* [Task prompt] Please give, exactly as they appear below, the line with "Lemma e_config_ok : parseECHConfig" and every line after it through the final one, and nothing else.

* [Information given]
(* ===== verification/EchRun.v ===== *)
(** * A run of Encrypted Client Hello

    The theorems of [EchAccept] and [EchConfigs] at a concrete input: a key, a
    configuration, two hellos, and plain functions in the place of X25519, the
    hash and the AEAD. *)

From S2P Require Import Prelude Common HalfConn HalfConnProofs RecordProofs RecordAead ConnProofs Cryptobyte Hello Messages WireProofs HelloProofs.
From S2P Require Import Kdf KdfProofs Hpke HpkeProofs Conn RealityHandshake Ech EchProofs EchAccept EchConfigs.

Open Scope go_scope.

#[local] Existing Instance low_hashes.
#[local] Existing Instance low_hashes_laws.
#[local] Existing Instance sum_X25519.

(** An AEAD whose tag is the nonce and the sum of the data. *)
Definition e_tag (nonce ad : bytes) : bytes := take 16 (be_put 4 (fold_right Z.add 0 ad) ++ nonce ++ replicate 16 0).
#[local] Instance tag_aead : hpke.cipherAEAD bytes := {|
  hpke.NonceSize _ := 12%nat;
  hpke.aead_Seal _ nonce p ad := Ret (p ++ e_tag nonce ad);
  hpke.aead_Open _ nonce c ad :=
    let n := (length c - 16)%nat in
    if bool_decide (drop n c = e_tag nonce ad) then Ret (take n c) else Err (EText "forged")
|}.

Lemma e_tag_length nonce ad : length (e_tag nonce ad) = 16%nat.
Proof. unfold e_tag. rewrite length_take, !length_app, length_be_put, length_replicate. lia. Qed.
Lemma e_open (a nonce p ad c : bytes) : hpke.aead_Seal (T:=bytes) a nonce p ad = Ret c -> hpke.aead_Open (T:=bytes) a nonce c ad = Ret p.
Proof.
  intros [= <-]. cbn [hpke.aead_Open tag_aead]. rewrite length_app, e_tag_length, Nat.add_sub, drop_app_length, take_app_length.
  by rewrite bool_decide_eq_true_2.
Qed.
Lemma e_seal_length (a nonce p ad c : bytes) : hpke.aead_Seal (T:=bytes) a nonce p ad = Ret c -> length c = (length p + 16)%nat.
Proof. intros [= <-]. by rewrite length_app, e_tag_length. Qed.
Lemma e_NewPublicKey (p : bytes) : hpke.NewPublicKey (hpke.PublicKey_Bytes p) = Ret p.
Proof. done. Qed.

(** The configuration of X25519 and AES-128-GCM, with the id 7. *)
Definition e_config : bytes := [0xfe; 0x0d; 0; 32; 7; 0; 0x20; 0; 3; 4; 5; 6; 0; 4; 0; 1; 0; 1; 32; 14] ++ str "public.example" ++ [0; 0].
Definition e_key : EncryptedClientHelloKey := mkEchKey e_config [4; 5; 6] true.
Definition e_parsed : echConfig.t :=
  echConfig.mk e_config extensionEncryptedClientHello 32 7 0x20 [4; 5; 6] [mkEchCipher 1 1] 32 (str "public.example") [].

Definition e_hello (name random ech : bytes) : clientHelloMsg.t :=
  clientHelloMsg.mk None VersionTLS12 random (replicate 32 2) [0x1301] [0] name true [X25519] [] false [] [Ed25519] []
    false [] false [str "h2"] false [VersionTLS13] [] [mkKeyShare X25519 (replicate 32 3)] false [1] [] [] None ech [].
Definition e_inner : clientHelloMsg.t := e_hello (str "secret.example") (replicate 32 4) [1].
Definition e_outer : clientHelloMsg.t := e_hello (str "public.example") (replicate 32 5) [].

Lemma e_hello_ok name random ech : clientHelloMsg.HasSuffix_dot name = false -> clientHello_ok (e_hello name random ech).
Proof. intros Hn. constructor; cbn; try done; try (by intros ?%list_elem_of_singleton); repeat constructor; done. Qed.
Lemma e_pair : ech_pair e_outer e_inner.
Proof. constructor; try done; by apply e_hello_ok. Qed.

(** The first occurrence, by search. *)
Definition occurs_at (x s : bytes) (i : nat) : bool := bool_decide (take (length x) (drop i s) = x).
(** The only occurrence. *)
Definition occurs_once (x s : bytes) : bool := (length (List.filter (occurs_at x s) (List.seq 0 (S (length s)))) <=? 1)%nat.
Lemma occurs_once_first p x q : occurs_once x (p ++ x ++ q) = true -> first_after p x q.
Proof.
  intros Ho p' q' E. assert (Hin : forall p q, p ++ x ++ q = p' ++ x ++ q' ->
    In (length p) (List.filter (occurs_at x (p' ++ x ++ q')) (List.seq 0 (S (length (p' ++ x ++ q')))))).
  { intros a b Ea. apply filter_In. rewrite <- Ea. split; [apply in_seq; rewrite !length_app; lia|].
    unfold occurs_at. rewrite drop_app_length, take_app_length. by apply bool_decide_eq_true_2. }
  unfold occurs_once in Ho. rewrite E in Ho. apply Nat.leb_le in Ho. pose proof (Hin p q E) as H1. pose proof (Hin p' q' eq_refl) as H2.
  destruct (List.filter _ _) as [|i [|]]; [done| |cbn in Ho; lia]. destruct H1 as [<-|[]], H2 as [->|[]]. done.
Qed.

Definition e_generated : outcome conn_error (@hpke.PrivateKey sum_X25519) := Ret [1; 2; 3].
Definition e_priv : @hpke.PrivateKey sum_X25519 := [4; 5; 6].
(** The whole run: what the client makes, and the two messages as bytes. *)
Abbreviation e_setup := (hpke.SetupSender (Block:=unit) (fun _ => Ret tt) (fun _ => Ret [0]) Ret hpke.DHKEM_X25519_HKDF_SHA256
  hpke.KDF_HKDF_SHA256 hpke.AEAD_AES_128_GCM e_generated (hpke.Public e_priv)
  (str "tls ech" ++ [0] ++ ech_Config e_key)).
Abbreviation e_update enc ctx := (computeAndUpdateOuterECHExtension (B:=plain_builder) e_outer e_inner (mkEchClient e_parsed ctx enc 1 1) true).
Definition e_once (outer : clientHelloMsg.t) (od : bytes) : bool :=
  match parseECHExt (clientHelloMsg.encryptedClientHello outer) with
  | Ret (_, _, _, _, payload) => occurs_once payload (drop 4 od)
  | _ => false
  end.
Lemma all_returned {E X Y V W} (o1 : outcome E X) (o2 : X -> outcome E Y) (o3 : outcome E V) (o4 : Y -> outcome E W) (f : Y -> W -> bool) :
  match o1 with
  | Ret x => match o2 x with
             | Ret y => match o3, o4 y with Ret _, Ret w => f y w | _, _ => false end
             | _ => false
             end
  | _ => false
  end = true -> exists x y v w, o1 = Ret x /\ o2 x = Ret y /\ o3 = Ret v /\ o4 y = Ret w /\ f y w = true.
Proof.
  destruct o1 as [x| |]; [|done..]. destruct (o2 x) as [y| |] eqn:E2; [|done..]. destruct o3 as [v| |]; [|done..].
  destruct (o4 y) as [w| |] eqn:E4; [|done..]. intros Hf. by exists x, y, v, w.
Qed.

Lemma e_run : exists x y d od, e_setup = Ret x /\ e_update (fst x) (snd x) = Ret y /\
  clientHelloMsg.marshal plain_builder e_inner = Ret d /\ clientHelloMsg.marshal plain_builder (fst y) = Ret od /\ e_once (fst y) od = true.
Proof. apply all_returned with (o2 := fun x => e_update (fst x) (snd x)). vm_cast_no_check (eq_refl true). Qed.

Lemma e_once_ok outer od : e_once outer od = true -> payload_once outer od.
Proof.
  unfold e_once, payload_once. intros Ho t cs id enc payload p q Hp E. rewrite Hp, E in Ho. by apply occurs_once_first.
Qed.
Lemma e_config_ok : parseECHConfig (ech_Config e_key) = Ret (false, e_parsed).
Proof. vm_compute. reflexivity. Qed.
Lemma e_is_u8 : is_u8 7.
Proof. done. Qed.
Lemma e_is_u16 : is_u16 1.
Proof. done. Qed.

Abbreviation e_accept outer' od := (processECHClientHello (T:=bytes) (Block:=unit) (B:=plain_builder) (fun _ => Ret tt) (fun _ => Ret [0]) Ret
  false (fun _ => w_rand) [e_key] (received od outer') (w_Conn [])).
Lemma ech_accepted_witness : exists d od outer' (ech' : echClientContext (T:=bytes)),
  clientHelloMsg.marshal plain_builder e_inner = Ret d /\ clientHelloMsg.unmarshal od = Some (received od outer') /\
  e_accept outer' od =
    (Ret (received d e_inner, Some (mkEchServer (Some (ecc_hpkeContext ech')) 7 (mkEchCipher 1 1) false), true), w_Conn []).
Proof.
  destruct e_run as ([enc ctx] & [outer' ech'] & d & od & Hset & Hup & Hd & Hod & Ho).
  destruct (ech_accepted (T:=bytes) (Block:=unit) (B:=plain_builder) (fun _ => Ret tt) (fun _ => Ret [0]) Ret
    w_ecdh e_NewPublicKey e_open e_seal_length e_key [] e_parsed e_priv 1 1 e_generated enc ctx e_outer e_inner outer' ech' d od
    false (fun _ => w_rand) (w_Conn []) e_config_ok eq_refl e_is_u8 e_is_u16 e_is_u16 Hset e_pair Hup Hd Hod (e_once_ok _ _ Ho)) as [Hu Hp].
  exists d, od, outer', ech'. split; [exact Hd|]. split; [exact Hu|exact Hp].
Defined.

Lemma configList_ends_witness : parseECHConfigList (Err (EText "out of fuel")) 4 [0; 0] = Ret [] /\
  parseECHConfigList (Err (EText "out of fuel")) 1000 endless_list = Err (EText "out of fuel").
Proof.
  destruct configList_ends as (He & _ & _ & Hd). split; [|apply Hd].
  rewrite (He [0; 0] (Err (EText "out of fuel")) 4%nat); [reflexivity|compute_decide|compute_decide|by do 2 constructor].
Defined.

* [Exercise solution]
Lemma e_config_ok : parseECHConfig (ech_Config e_key) = Ret (false, e_parsed).
Proof. vm_compute. reflexivity. Qed.
Lemma e_is_u8 : is_u8 7.
Proof. done. Qed.
Lemma e_is_u16 : is_u16 1.
Proof. done. Qed.

Abbreviation e_accept outer' od := (processECHClientHello (T:=bytes) (Block:=unit) (B:=plain_builder) (fun _ => Ret tt) (fun _ => Ret [0]) Ret
  false (fun _ => w_rand) [e_key] (received od outer') (w_Conn [])).
Lemma ech_accepted_witness : exists d od outer' (ech' : echClientContext (T:=bytes)),
  clientHelloMsg.marshal plain_builder e_inner = Ret d /\ clientHelloMsg.unmarshal od = Some (received od outer') /\
  e_accept outer' od =
    (Ret (received d e_inner, Some (mkEchServer (Some (ecc_hpkeContext ech')) 7 (mkEchCipher 1 1) false), true), w_Conn []).
Proof.
  destruct e_run as ([enc ctx] & [outer' ech'] & d & od & Hset & Hup & Hd & Hod & Ho).
  destruct (ech_accepted (T:=bytes) (Block:=unit) (B:=plain_builder) (fun _ => Ret tt) (fun _ => Ret [0]) Ret
    w_ecdh e_NewPublicKey e_open e_seal_length e_key [] e_parsed e_priv 1 1 e_generated enc ctx e_outer e_inner outer' ech' d od
    false (fun _ => w_rand) (w_Conn []) e_config_ok eq_refl e_is_u8 e_is_u16 e_is_u16 Hset e_pair Hup Hd Hod (e_once_ok _ _ Ho)) as [Hu Hp].
  exists d, od, outer', ech'. split; [exact Hd|]. split; [exact Hu|exact Hp].
Defined.

Lemma configList_ends_witness : parseECHConfigList (Err (EText "out of fuel")) 4 [0; 0] = Ret [] /\
  parseECHConfigList (Err (EText "out of fuel")) 1000 endless_list = Err (EText "out of fuel").
Proof.
  destruct configList_ends as (He & _ & _ & Hd). split; [|apply Hd].
  rewrite (He [0; 0] (Err (EText "out of fuel")) 4%nat); [reflexivity|compute_decide|compute_decide|by do 2 constructor].
Defined.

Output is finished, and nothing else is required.